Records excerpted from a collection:
*** Block opens ***
(** * AI Learning Gap Assistant: the session state machine and the report logic

    A shallow embedding of [app.py].  Python [str] values are Rocq strings
    holding the UTF-8 encoding of the text, Python [int]s are [Z], the
    [st.session_state] object is a record that every handler receives and
    returns, and an exception is a [Raise] result that leaves the state as
    it was when the exception left the function.  The collaborators of
    the script that are not its own code are inputs of the model: the chat
    completion service is an oracle from the message list to a reply or an
    exception, the wall clock is a value handed to every function that
    reads it, and the calls into the [json] module and into the document
    library are the operations of a class each, which may raise where the
    library may. *)

From stdpp Require Import base option list strings gmap pretty.
From Stdlib Require Import ZArith String Ascii.

Local Open Scope string_scope.
Local Open Scope list_scope.

(** ** Text helpers *)

(** The line feed of Python's [\n]. *)
Definition LF : ascii := "010"%char.
Definition NL : string := String LF EmptyString.

(** [sep.join(xs)]. *)
Fixpoint join (sep : string) (xs : list string) : string :=
  match xs with
  | [] => EmptyString
  | [x] => x
  | x :: rest => x +:+ sep +:+ join sep rest
  end.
*** Block closes ***
--- WORK ITEM ---
Please return every entry exactly as it appears.

--- SOLUTION ---
(** * AI Learning Gap Assistant: the session state machine and the report logic

    A shallow embedding of [app.py].  Python [str] values are Rocq strings
    holding the UTF-8 encoding of the text, Python [int]s are [Z], the
    [st.session_state] object is a record that every handler receives and
    returns, and an exception is a [Raise] result that leaves the state as
    it was when the exception left the function.  The collaborators of
    the script that are not its own code are inputs of the model: the chat
    completion service is an oracle from the message list to a reply or an
    exception, the wall clock is a value handed to every function that
    reads it, and the calls into the [json] module and into the document
    library are the operations of a class each, which may raise where the
    library may. *)

From stdpp Require Import base option list strings gmap pretty.
From Stdlib Require Import ZArith String Ascii.

Local Open Scope string_scope.
Local Open Scope list_scope.

(** ** Text helpers *)

(** The line feed of Python's [\n]. *)
Definition LF : ascii := "010"%char.
Definition NL : string := String LF EmptyString.

(** [sep.join(xs)]. *)
Fixpoint join (sep : string) (xs : list string) : string :=
  match xs with
  | [] => EmptyString
  | [x] => x
  | x :: rest => x +:+ sep +:+ join sep rest
  end.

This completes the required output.